Abstract
To construct a machine learning algorithm model of lymph node metastasis (LNM) in patients with poorly differentiated-type intramucosal gastric cancer. 1169 patients with postoperative gastric cancer were divided into a training group and a test group at a ratio of 7:3. The model for lymph node metastasis was established with python machine learning. The Gbdt algorithm in the machine learning results finds that number of resected nodes, lymphovascular invasion and tumor size are the primary 3 factors that account for the weight of LNM. Effect of the LNM model of PDC gastric cancer patients in the training group: Among the 7 algorithm models, the highest accuracy rate was that of GBDT (0.955); The AUC values for the 7 algorithms were, from high to low, XGB (0.881), RF (0.802), GBDT (0.798), LR (0.778), XGB + LR (0.739), RF + LR (0.691) and GBDT + LR (0.626). Results of the LNM model of PDC gastric cancer patients in test group : Among the 7 algorithmic models, XGB had the highest accuracy rate (0.952); Among the 7 algorithms, the AUC values, from high to low, were GBDT (0.788), RF (0.765), XGB (0.762), LR (0.750), RF + LR (0.678), GBDT + LR (0.650) and XGB + LR (0.619). Single machine learning algorithm can predict LNM in poorly differentiated-type intramucosal gastric cancer, but fusion algorithm can not improve the effect of machine learning in predicting LNM.

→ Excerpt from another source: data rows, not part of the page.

Lemma HomePage_inv `{HeapShape} p : preserves fw_inv (HomePage p).
Proof.
  unfold HomePage. cbn zeta.
  assert (∃ name, strcpy (c_str " " ++ zeros 20) (c_str " Setting       ") = Ok name ∧
    ∃ name', strcat name IAR_VERSION = Ok name' ∧ c_string name') as (name & Hn & name' & Hn' & Hs').
  { eexists. split; [vm_compute; reflexivity|]. eexists. split; [vm_compute; reflexivity|].
    exists (chars " Setting       V1.0.0"), []. split; [reflexivity|].
    repeat (apply Forall_cons; [done|]); apply Forall_nil_2. }
  preserves_step; [apply clear_screen_inv|].
  rewrite Hn. intros s Hs. rewrite wp_bind, wp_lift. cbn [owp].
  rewrite Hn', wp_bind, wp_lift. cbn [owp]. rewrite wp_bind.
  eapply wp_mono; [by apply puts_at_inv; [font| |]|]. clear s Hs. intros ? s Hs.
  rewrite wp_bind. unfold getNowTemp. rewrite wp_gets, wp_bind, wp_lift.
  destruct (decimal_short (nowTemp s) (c_str " " ++ zeros 3) 1) as (t & -> & Ht & _);
    [lia|pose proof (inv_temp s Hs); cbn; lia|done|]. cbn [owp]. revert s Hs.
  change (preserves fw_inv (puts_at 8 22 t Font_16x32 1;;
    draw (ST7567_DrawCircle 42 30 1 1);;
    puts_at 44 30 (c_str "C") Font_8x16 1;;
    sw ← getSwitchState;
    puts_at 78 22 (if decide (YES = sw) then c_str "On" else c_str "Off") Font_8x16 1;;
    draw (ST7567_DrawLine (8 + 3 * 16) 38 127 38 1);;
    draw (ST7567_GotoXY 70 39);;
    mi ← getModuleInfo;
    (if decide (SELECT_MATCH = mi_select mi) then
       _ ← draw (ST7567_Puts (c_str "match") Font_8x16 1); mret tt
     else if decide (SELECT_LEARN = mi_select mi) then
       _ ← draw (ST7567_Puts (c_str "learn") Font_8x16 1); mret tt
     else mret tt);;
    update_screen)).
  unfold getSwitchState, getModuleInfo. preserves_all.
  - by apply puts_at_inv; [font|].
  - apply draw_inv, DrawCircle_safe. lia.
  - apply puts_at_inv; [font|]. case_decide; lit.
  - apply draw_inv, DrawLine_safe; lia.
  - apply draw_inv, GotoXY_safe.
Qed.
(* ===== verification/Buttons.v ===== *)
(** The key task (ButtonTask.c): sampling, press classification and the dispatch to
    the call-backs of Oled1309.c. *)
From S2P Require Import Prelude Mem MemHeap Buffers Fonts Display State Invariant Pages.

(** ** State *)

Definition BUTTON_MAX : Z := 3.
Definition KEY_ON : Z := 0.
Definition BAND_TIME : Z := 40.
Definition SHORT_TIME : Z := 60.
Definition LONG_TIME : Z := 600.
Definition BTN_COOL_TIME : Z := 2.

(** GET_PIN(B, 1), GET_PIN(B, 2), GET_PIN(B, 3). *)
Definition BUTTON_ENTER : Z := 17.
Definition BUTTON_UP : Z := 18.
Definition BUTTON_DOWN : Z := 19.

(** The functions a button's [call_back] pointer can hold. *)
Inductive button_cb : Set := btn_null | EnterBtn | UpBtn | DowmBtn.

Record buttonInfo := mk_btn {
  on_set : Z;
  btn_type : press_type;
  press_state : Z;
  have_read : Z;
  continue_time : Z;
  pin : Z;
  btn_call_back : button_cb;
}.
#[export] Instance eta_btn : Eta buttonInfo := λ r,
  mk_btn (on_set r) (btn_type r) (press_state r) (have_read r) (continue_time r) (pin r)
         (btn_call_back r).

(** The globals and statics of ButtonTask.c, and the rest of the firmware. *)
Record button_task := mk_bt {
  buttonList : list buttonInfo;
  btn_cooling : list Z;
  on_set_pre : list Z;
  add_index : Z;               (* static index of ButtonAdd *)
  bt_fw : fw;
}.
#[export] Instance eta_bt : Eta button_task := λ r,
  mk_bt (buttonList r) (btn_cooling r) (on_set_pre r) (add_index r) (bt_fw r).

(** ** Operations *)

Definition call (cb : button_cb) (t : press_type) : prog fw unit :=
  match cb with
  | btn_null => fail WildCall
  | EnterBtn => EnterBtnCallBack t
  | UpBtn => UpBtnCallBack t
  | DowmBtn => DowmBtnCallBack t
  end.

(** The counting part of the loop body: the pin's level and the cooling counter. *)
Definition sample (level period : Z) (b : buttonInfo) (cooling : Z) : buttonInfo * Z :=
  if decide (level = on_set b) then
    (if decide (BTN_COOL_TIME ≤ cooling)
     then b <| continue_time := u16 (continue_time b + period) |> <| press_state := YES |>
     else b, cooling)
  else
    (b <| press_state := NO |>, if decide (cooling < BTN_COOL_TIME) then u8 (cooling + 1) else cooling).

(** The classification part. *)
Definition classify (b : buttonInfo) : buttonInfo :=
  if decide (YES = press_state b) then
    if decide (LONG_TIME ≤ continue_time b) then
      b <| btn_type := if decide (NO = have_read b) then LONG_PRESS else NULL_PRESS |>
        <| have_read := YES |>
    else b
  else
    let short_max := u16 (LONG_TIME - BAND_TIME) in
    b <| btn_type := if decide (SHORT_TIME ≤ continue_time b ∧ continue_time b < short_max)
                     then SHORT_PRESS else NULL_PRESS |>
      <| have_read := NO |> <| continue_time := 0 |>.

(** [pins] gives the level [rt_pin_read] returns for a pin. *)
Definition button_body (pins : Z → Z) (period index : Z) : prog button_task unit :=
  bl ← gets buttonList;
  cl ← gets btn_cooling;
  b ← lift (load bl index);
  c ← lift (load cl index);
  let '(b, c) := sample (pins (pin b)) period b c in
  let b := classify b in
  bl ← lift (store bl index b);
  cl ← lift (store cl index c);
  modify (λ s, s <| buttonList := bl |> <| btn_cooling := cl |>);;
  zoom bt_fw (call (btn_call_back b) (btn_type b)).

Definition Buttonprogram (pins : Z → Z) (period : Z) : prog button_task unit :=
  bl ← gets buttonList;
  pre ← gets on_set_pre;
  b0 ← lift (load bl 0);
  p0 ← lift (load pre 0);
  (if decide (p0 ≠ on_set b0) then
     pre' ← lift (store pre 0 (on_set b0));
     modify (λ s, s <| on_set_pre := pre' |>);;
     if decide (pins (pin b0) ≠ on_set b0) then
       cl ← gets btn_cooling;
       cl ← lift (store cl 0 0);
       modify (λ s, s <| btn_cooling := cl |>)
     else mret tt
   else mret tt);;
  for_range 0 BUTTON_MAX (button_body pins period).

Definition ButtonAdd (p on : Z) (cb : button_cb) : prog button_task unit :=
  index ← gets add_index;
  if decide (index < BUTTON_MAX) then
    bl ← gets buttonList;
    b ← lift (load bl index);
    bl ← lift (store bl index (b <| pin := p |> <| on_set := on |> <| btn_call_back := cb |>
                                 <| press_state := NO |> <| have_read := NO |>));
    modify (λ s, s <| buttonList := bl |> <| add_index := u8 (index + 1) |>)
  else mret tt.

Definition ButtonRegister : prog button_task unit :=
  ButtonAdd BUTTON_ENTER KEY_ON EnterBtn;;
  ButtonAdd BUTTON_UP KEY_ON UpBtn;;
  ButtonAdd BUTTON_DOWN KEY_ON DowmBtn.

(** One turn of [ButtonTaskEntry]'s loop. *)
Definition ButtonTaskEntry_turn (pins : Z → Z) : prog button_task unit :=
  Buttonprogram pins BUTTON_TASK_PERIOD;;
  zoom bt_fw (rt_thread_mdelay BUTTON_TASK_PERIOD).

(** The zero-initialised statics. *)
Definition zero_btn : buttonInfo := mk_btn 0 NULL_PRESS 0 0 0 0 btn_null.
Definition boot_bt (s : fw) : button_task :=
  mk_bt (replicate 3 zero_btn) (zeros 3) (zeros 3) 0 s.

(** ** What one button reports *)

(** A button and its cooling counter, one sample of the pin. *)
Definition tick (level : Z) (bc : buttonInfo * Z) : buttonInfo * Z :=
  let '(b, c) := sample level BUTTON_TASK_PERIOD bc.1 bc.2 in (classify b, c).

(** The press types reported on a run of samples, and the button afterwards. *)
Fixpoint ticks (levels : list Z) (bc : buttonInfo * Z) : list press_type * (buttonInfo * Z) :=
  match levels with
  | [] => ([], bc)
  | l :: levels =>
      let bc := tick l bc in
      let '(ts, bc') := ticks levels bc in
      (btn_type bc.1 :: ts, bc')
  end.

Lemma ticks_app l1 l2 bc :
  ticks (l1 ++ l2) bc =
    let '(t1, bc1) := ticks l1 bc in let '(t2, bc2) := ticks l2 bc1 in (t1 ++ t2, bc2).
Proof.
  revert bc. induction l1 as [|l l1 IH]; intros bc; cbn [app ticks]; [by destruct (ticks l2 bc)|].
  rewrite IH. destruct (ticks l1 (tick l bc)) as [t1 bc1]. by destruct (ticks l2 bc1).
Qed.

Subject terms: Cancer epidemiology, Cancer genetics, Cancer therapy, Tumour biomarkers, Biomarkers, Diseases, Health care, Medical research, Risk factors, Energy science and technology
Introduction
Gastric cancer is the world's fourth most common neoplastic disease, and the second most fatal tumor-related disease1. With the development of endoscopic techniques, improved diagnostics and the global popularization of gastric cancer screening, the early gastric cancer (EGC) detection rate increases every year, especially in Japan and Korea2,3. EGC can be treated with endoscopic resection, D1 or D2 radical surgical resection, as well as other medical auxiliary treatments according to tumor stage4. The indications and effects of the various treatments vary. EGC only considers the depth of focal infiltration; it does not consider lymph node metastasis, an important factor in choosing an EGC treatment regimen. Therefore, it is necessary to accurately stage EGC patients prior to surgery to select a reasonable treatment option. Studies have shown that EGC with lymph node metastasis (LNM), the number of lymph node metastases, and lymph node metastasis in different regions, have important effects on EGC treatment and prognosis5. Therefore, for over 80% of patients with EGC, radical surgery on D1 or D2 increases unnecessary lymph node dissection. It also increases the trauma caused by surgery, and affects patient recovery. In recent years, the development of endoscopic mucosal dissection and endoscopic mucosal resection has brought new developments to EGC treatment. There is now less trauma and quick postoperative recovery. Thus, patients can avoid the heavy trauma and long recovery time caused by laparotomy or endoscopic surgery. However, it is important to accurately judge lymph node metastasis before surgery6.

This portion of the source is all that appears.